[Records — start]
(** * The permission engine of YunoHost ([src/yunohost/permission.py])

    A shallow embedding of the permission module: the catalog
    ([user_permission_list]), the mutators ([user_permission_update],
    [user_permission_reset], [permission_create], [permission_url]), the
    synchronizer ([permission_sync_to_user]) and the internal writer
    ([_update_ldap_group_permission]) with its access-change callbacks.

    Python values are modelled as the code uses them: strings as [string],
    lists as [list], a [set] as a duplicate-free list, a dict as an
    association list in insertion order, [None] as [option].  Exceptions are a
    sum type; the directory, the log and the random source are threaded as an
    explicit state, which survives a raised exception. *)

From Stdlib Require Import String Ascii List Bool ZArith Lia DecimalString.
Import ListNotations.
Open Scope string_scope.
Open Scope list_scope.

(** Python's [+] on strings; [++] stays list concatenation. *)
Infix "+++" := String.append (right associativity, at level 60).

(** ** Python primitives used by the module *)

Module Py.

(** [c in chars], for the character sets given to [lstrip]/[rstrip]. *)
Fixpoint mem_ascii (c : ascii) (chars : string) : bool :=
  match chars with
  | EmptyString => false
  | String d chars' => Ascii.eqb c d || mem_ascii c chars'
  end.

(** [s.startswith(p)] *)
Definition startswith (s p : string) : bool := String.prefix p s.

(** [s.lstrip(chars)]: drops every leading character that belongs to the
    set [chars] (the argument is a set of characters, not a prefix). *)
Fixpoint lstrip (s chars : string) : string :=
  match s with
  | EmptyString => EmptyString
  | String c s' => if mem_ascii c chars then lstrip s' chars else s
  end.

(** [s.rstrip(chars)] *)
Fixpoint rstrip (s chars : string) : string :=
  match s with
  | EmptyString => EmptyString
  | String c s' =>
      match rstrip s' chars with
      | EmptyString => if mem_ascii c chars then EmptyString else String c EmptyString
      | r => String c r
      end
  end.

(** [s.split(sep)] for a one-character separator. *)
Fixpoint split (s : string) (sep : ascii) : list string :=
  match s with
  | EmptyString => [EmptyString]
  | String c s' =>
      if Ascii.eqb c sep then EmptyString :: split s' sep
      else match split s' sep with
           | [] => [String c EmptyString]
           | h :: t => String c h :: t
           end
  end.

(** [sub in s] on two strings: substring test. *)
Fixpoint contains (s sub : string) : bool :=
  String.prefix sub s ||
  match s with
  | EmptyString => false
  | String _ s' => contains s' sub
  end.

(** [x in l] on a list of strings. *)
Definition mem (x : string) (l : list string) : bool :=
  existsb (String.eqb x) l.
(* ===== verification/RustStr.v ===== *)
(** * Rust's [str] methods on byte strings

    The methods of Rust's standard [str] and [String] that the modelled code
    calls, as executable functions on [string], each with the lemma that
    characterises it.  Patterns given as a closure or a [char] are a predicate
    on bytes: every character the code searches for is ASCII, and an ASCII byte
    never occurs inside a multi-byte UTF-8 sequence. *)

From S2P Require Import Prelude.

Implicit Types (s a b : string) (c : ascii) (p : ascii -> bool).

(** ** Scanning *)

(** [s.bytes().any(p)], [s.contains(p)]. *)
Fixpoint str_any p s : bool :=
  match s with EmptyString => false | String c s' => p c || str_any p s' end.

(** [s.bytes().all(p)]. *)
Fixpoint str_all p s : bool :=
  match s with EmptyString => true | String c s' => p c && str_all p s' end.

(** [s.contains('c')]. *)
Abbreviation contains_char c s := (str_any (Ascii.eqb c) s).

(** [s.find(p)]: the byte index of the first match. *)
Fixpoint str_find p s : option nat :=
  match s with
  | EmptyString => None
  | String c s' => if p c then Some 0 else S <$> str_find p s'
  end.

(** [s.rfind(p)]: the byte index of the last match. *)
Fixpoint str_rfind p s : option nat :=
  match s with
  | EmptyString => None
  | String c s' =>
      match str_rfind p s' with
      | Some n => Some (S n)
      | None => if p c then Some 0 else None
      end
  end.

(** [&s[..n]] and [&s[n..]], for [n <= s.len()]. *)
Fixpoint str_take (n : nat) s : string :=
  match n, s with
  | S n', String c s' => String c (str_take n' s')
  | _, _ => EmptyString
  end.

Fixpoint str_drop (n : nat) s : string :=
  match n, s with
  | S n', String _ s' => str_drop n' s'
  | _, _ => s
  end.

(** [s.split_once(p)]. *)
Fixpoint str_split_once p s : option (string * string) :=
  match s with
  | EmptyString => None
  | String c s' =>
      if p c then Some (EmptyString, s')
      else '(a, b) ← str_split_once p s'; Some (String c a, b)
  end.
(* ===== verification/Regex.v ===== *)
(** * Regular expressions

    [happyview-nsid] validates with one regular expression, matched by the
    third-party crate [regex-lite].  The crate is an interface here: the class
    [RegexEngine] is its [is_match], and [RegexEngineSpec] the documented
    meaning of a match.  The instance at the end is a derivative matcher that
    satisfies the interface, so that the definitions built on it evaluate. *)

From S2P Require Import Prelude RustStr.

(** ** Syntax and language *)

Inductive regex : Type :=
| REps                                  (* the empty string *)
| RClass (p : ascii -> bool)            (* one byte: [[...]] or a literal *)
| RSeq (r1 r2 : regex)
| RAlt (r1 r2 : regex)
| ROpt (r : regex)                      (* [r?] *)
| RPlus (r : regex)                     (* [r+] *)
| RRep (lo hi : nat) (r : regex).       (* [r{lo,hi}] *)

Inductive matches : regex -> string -> Prop :=
| MEps : matches REps EmptyString
| MClass p c : p c = true -> matches (RClass p) (String c EmptyString)
| MSeq r1 r2 s1 s2 : matches r1 s1 -> matches r2 s2 -> matches (RSeq r1 r2) (s1 +:+ s2)
| MAltL r1 r2 s : matches r1 s -> matches (RAlt r1 r2) s
| MAltR r1 r2 s : matches r2 s -> matches (RAlt r1 r2) s
| MOptNone r : matches (ROpt r) EmptyString
| MOptSome r s : matches r s -> matches (ROpt r) s
| MPlusOne r s : matches r s -> matches (RPlus r) s
| MPlusMore r s1 s2 : matches r s1 -> matches (RPlus r) s2 -> matches (RPlus r) (s1 +:+ s2)
| MRepNil hi r : matches (RRep 0 hi r) EmptyString
| MRepCons lo hi r s1 s2 :
    matches r s1 -> matches (RRep (pred lo) hi r) s2 -> matches (RRep lo (S hi) r) (s1 +:+ s2).

(** A pattern: a body between optional [^] and [$] anchors. *)
Record regex_pattern : Type := {
  anchor_start : bool;
  body : regex;
  anchor_end : bool;
}.

(** What [Regex::is_match] promises: some factor of the text is in the body's
    language, at the ends of the text where the pattern is anchored. *)
Definition pattern_matches (pat : regex_pattern) (s : string) : Prop :=
  exists pre mid post,
    s = pre +:+ mid +:+ post /\ matches (body pat) mid
    /\ (anchor_start pat = true -> pre = EmptyString)
    /\ (anchor_end pat = true -> post = EmptyString).

(** ** The engine interface *)

Class RegexEngine : Type := regex_is_match : regex_pattern -> string -> bool.

Class RegexEngineSpec (RE : RegexEngine) : Prop :=
  regex_is_match_spec : forall pat s, regex_is_match pat s = true <-> pattern_matches pat s.

(** ** Inversion lemmas *)

Create HintDb regex.
#[export] Hint Constructors matches : regex.

Lemma matches_class p s : matches (RClass p) s <-> exists c, s = String c EmptyString /\ p c = true.
Proof. split; [inversion 1; eauto|]. intros (? & -> & ?); eauto with regex. Qed.

Lemma matches_seq r1 r2 s :
  matches (RSeq r1 r2) s <-> exists s1 s2, s = s1 +:+ s2 /\ matches r1 s1 /\ matches r2 s2.
Proof. split; [inversion 1; eauto 6|]. intros (? & ? & -> & ? & ?); eauto with regex. Qed.

Lemma matches_alt r1 r2 s : matches (RAlt r1 r2) s <-> matches r1 s \/ matches r2 s.
Proof. split; [inversion 1; eauto|]. intros [?|?]; eauto with regex. Qed.

Lemma matches_opt r s : matches (ROpt r) s <-> s = EmptyString \/ matches r s.
Proof. split; [inversion 1; eauto|]. intros [->|?]; eauto with regex. Qed.

Lemma matches_rep_nil lo r s : matches (RRep lo 0 r) s <-> lo = 0 /\ s = EmptyString.
Proof. split; [by inversion 1|]. intros [-> ->]; eauto with regex. Qed.

Lemma matches_rep_cons lo hi r s :
  matches (RRep lo (S hi) r) s <->
  (lo = 0 /\ s = EmptyString)
  \/ exists s1 s2, s = s1 +:+ s2 /\ matches r s1 /\ matches (RRep (pred lo) hi r) s2.
Proof.
  split; [inversion 1; simplify_eq; eauto 8|].
  intros [[-> ->]|(? & ? & -> & ? & ?)]; eauto with regex.
Qed.

(** [p{0,n}] for a class. *)
Lemma matches_class_upto p n s :
  matches (RRep 0 n (RClass p)) s <-> String.length s <= n /\ str_all p s = true.
Proof.
  revert s; induction n as [|n IH]; intros s.
  - rewrite matches_rep_nil. destruct s; simpl; naive_solver lia.
  - rewrite matches_rep_cons. setoid_rewrite matches_class. simpl pred. setoid_rewrite IH.
    destruct s as [|c s]; simpl.
    + split; [|eauto]. intros _. split; [lia|done].
    + split.
      * intros [[_ ?]|(s1 & s2 & Hs & (x & -> & Hx) & Hl & Ha)]; [done|].
        simpl in Hs. simplify_eq. rewrite Hx, Ha. split; [lia|done].
      * intros [Hl [Hc Ha]%andb_true_iff]. right. exists (String c EmptyString), s.
        repeat split; eauto with lia.
Qed.

(** ** A derivative matcher *)

Module Derivative.

Definition RNone : regex := RClass (fun _ => false).

Fixpoint nullable (r : regex) : bool :=
  match r with
  | REps => true
  | RClass _ => false
  | RSeq r1 r2 => nullable r1 && nullable r2
  | RAlt r1 r2 => nullable r1 || nullable r2
  | ROpt _ => true
  | RPlus r => nullable r
  | RRep lo hi r => (lo =? 0)%nat || (nullable r && (lo <=? hi)%nat)
  end.

Fixpoint deriv (c : ascii) (r : regex) : regex :=
  match r with
  | REps => RNone
  | RClass p => if p c then REps else RNone
  | RSeq r1 r2 =>
      if nullable r1 then RAlt (RSeq (deriv c r1) r2) (deriv c r2) else RSeq (deriv c r1) r2
  | RAlt r1 r2 => RAlt (deriv c r1) (deriv c r2)
  | ROpt r => deriv c r
  | RPlus r => RSeq (deriv c r) (ROpt (RPlus r))
  | RRep lo hi r =>
      match hi with 0 => RNone | S hi' => RSeq (deriv c r) (RRep (pred lo) hi' r) end
  end.

Fixpoint matchb (r : regex) (s : string) : bool :=
  match s with EmptyString => nullable r | String c s' => matchb (deriv c r) s' end.

Definition any : regex := ROpt (RPlus (RClass (fun _ => true))).

Definition compile (pat : regex_pattern) : regex :=
  RSeq (if anchor_start pat then REps else any)
    (RSeq (body pat) (if anchor_end pat then REps else any)).

#[export] Instance engine : RegexEngine := fun pat s => matchb (compile pat) s.

Lemma none_matches s : ~ matches RNone s.
Proof. unfold RNone. rewrite matches_class. naive_solver. Qed.

Lemma nullable_spec r : nullable r = true <-> matches r EmptyString.
Proof.
  induction r as [|p|r1 IH1 r2 IH2|r1 IH1 r2 IH2|r IH|r IH|lo hi r IH]; simpl.
  - split; eauto with regex.
  - rewrite matches_class. naive_solver.
  - rewrite andb_true_iff, IH1, IH2, matches_seq. split.
    + intros [? ?]. by exists EmptyString, EmptyString.
    + intros (? & ? & [-> ->]%eq_sym%append_nil_inv & ? & ?). done.
  - by rewrite orb_true_iff, IH1, IH2, matches_alt.
  - split; eauto with regex.
  - rewrite IH. split; [eauto with regex|].
    intros H. remember (RPlus r) as r' eqn:Er. remember EmptyString as e eqn:Ee.
    induction H; simplify_eq; [done|]. apply append_nil_inv in Ee as [-> ->]. done.
  - rewrite orb_true_iff, andb_true_iff, IH, Nat.eqb_eq, Nat.leb_le. clear IH.
    revert lo; induction hi as [|hi IHhi]; intros lo.
    + rewrite matches_rep_nil. naive_solver lia.
    + rewrite matches_rep_cons. split.
      * intros [->|[Hr Hle]]; [eauto|]. right. exists EmptyString, EmptyString.
        repeat split; [done|]. apply IHhi. destruct (decide (pred lo = 0)); [eauto|].
        right. split; [done|lia].
      * intros [[-> _]|(s1 & s2 & [-> ->]%eq_sym%append_nil_inv & Hr & H2)]; [eauto|].
        apply IHhi in H2. right. split; [done|lia].
Qed.

Lemma plus_nonempty r c s :
  matches (RPlus r) (String c s) ->
  exists s1 s2, s = s1 +:+ s2 /\ matches r (String c s1) /\ matches (ROpt (RPlus r)) s2.
Proof.
  intros H. remember (RPlus r) as r' eqn:Er. remember (String c s) as t eqn:Et.
  revert s Et. induction H; intros t Et; simplify_eq.
  - exists t, EmptyString. rewrite append_nil_r. eauto with regex.
  - destruct s1 as [|x s1]; simpl in Et.
    + subst. eapply IHmatches2; eauto.
    + simplify_eq. eauto 10 with regex.
Qed.

Lemma rep_nonempty lo hi r c s :
  matches (RRep lo hi r) (String c s) ->
  exists hi' s1 s2, hi = S hi' /\ s = s1 +:+ s2 /\ matches r (String c s1)
    /\ matches (RRep (pred lo) hi' r) s2.
Proof.
  revert lo; induction hi as [|hi IH]; intros lo.
  - rewrite matches_rep_nil. naive_solver.
  - rewrite matches_rep_cons. intros [[_ ?]|(s1 & s2 & Hs & H1 & H2)]; [done|].
    destruct s1 as [|x s1]; simpl in Hs.
    + subst. apply IH in H2 as (hi' & t1 & t2 & -> & -> & Ht1 & Ht2).
      exists (S hi'), t1, t2. repeat split; [done|]. apply (MRepCons _ _ _ EmptyString); done.
    + simplify_eq. eauto 10.
Qed.

Lemma deriv_spec c r s : matches (deriv c r) s <-> matches r (String c s).
Proof.
  revert s; induction r as [|p|r1 IH1 r2 IH2|r1 IH1 r2 IH2|r IH|r IH|lo hi r IH]; intros s; simpl.
  - split; [by intros ?%none_matches|inversion 1].
  - rewrite matches_class. destruct (p c) eqn:Hc.
    + split; [inversion 1; subst; eauto|]. intros (x & [= -> ->] & Hx); eauto with regex.
    + split; [by intros ?%none_matches|intros (x & [= -> ->] & Hx); congruence].
  - transitivity (matches (RSeq (deriv c r1) r2) s \/ (nullable r1 = true /\ matches (deriv c r2) s)).
    { destruct (nullable r1); [rewrite matches_alt|]; naive_solver. }
    rewrite !matches_seq, IH2, nullable_spec. setoid_rewrite IH1. split.
    + intros [(s1 & s2 & -> & ? & ?)|[? ?]];
        [by exists (String c s1), s2|by exists EmptyString, (String c s)].
    + intros ([|x s1] & s2 & Hs & ? & ?); simplify_eq/=; eauto 8.
  - by rewrite !matches_alt, IH1, IH2.
  - rewrite IH, matches_opt. naive_solver.
  - rewrite matches_seq. setoid_rewrite IH. split.
    + intros (s1 & s2 & -> & H1 & [->|H2]%matches_opt).
      * rewrite append_nil_r. eauto with regex.
      * by apply (MPlusMore r (String c s1)).
    + apply plus_nonempty.
  - split.
    + destruct hi as [|hi]; [by intros ?%none_matches|].
      intros (s1 & s2 & -> & H1%IH & H2)%matches_seq. by apply (MRepCons _ _ _ (String c s1)).
    + intros (hi' & s1 & s2 & -> & -> & H1 & H2)%rep_nonempty.
      apply matches_seq. exists s1, s2. by rewrite IH.
Qed.

Lemma matchb_spec r s : matchb r s = true <-> matches r s.
Proof.
  revert r; induction s as [|c s IH]; intros r; simpl; [apply nullable_spec|].
  rewrite IH. apply deriv_spec.
Qed.

Lemma any_matches s : matches any s.
Proof.
  unfold any. apply matches_opt. destruct s as [|c s]; [eauto|right].
  revert c. induction s as [|d s IH]; intros c; [by repeat constructor|].
  apply (MPlusMore _ (String c EmptyString)); [by constructor|apply IH].
Qed.

#[global] Instance engine_spec : RegexEngineSpec engine.
Proof.
  intros pat s. unfold regex_is_match, engine, compile, pattern_matches.
  assert (Hend : forall (b : bool) t,
    matches (if b then REps else any) t <-> (b = true -> t = EmptyString)).
  { intros [] t; split; [by inversion 1|intros ->; by constructor|done|intros _; apply any_matches]. }
  rewrite matchb_spec, matches_seq. setoid_rewrite matches_seq. setoid_rewrite Hend.
  split.
  - intros (pre & s2 & -> & ? & mid & post & -> & ? & ?). by exists pre, mid, post.
  - intros (pre & mid & post & -> & ? & ? & ?). exists pre, (mid +:+ post). eauto 8.
Qed.

End Derivative.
[Records — finish]
What the exercise asks. Go to the line in the material above that contains "[permission_create], [permission_url]), the" and copy exactly from there through the line that contains "(** [c in chars], for", stopping after it.

Exercise result.
    [user_permission_reset], [permission_create], [permission_url]), the
    synchronizer ([permission_sync_to_user]) and the internal writer
    ([_update_ldap_group_permission]) with its access-change callbacks.

    Python values are modelled as the code uses them: strings as [string],
    lists as [list], a [set] as a duplicate-free list, a dict as an
    association list in insertion order, [None] as [option].  Exceptions are a
    sum type; the directory, the log and the random source are threaded as an
    explicit state, which survives a raised exception. *)

From Stdlib Require Import String Ascii List Bool ZArith Lia DecimalString.
Import ListNotations.
Open Scope string_scope.
Open Scope list_scope.

(** Python's [+] on strings; [++] stays list concatenation. *)
Infix "+++" := String.append (right associativity, at level 60).

(** ** Python primitives used by the module *)

Module Py.

(** [c in chars], for the character sets given to [lstrip]/[rstrip]. *)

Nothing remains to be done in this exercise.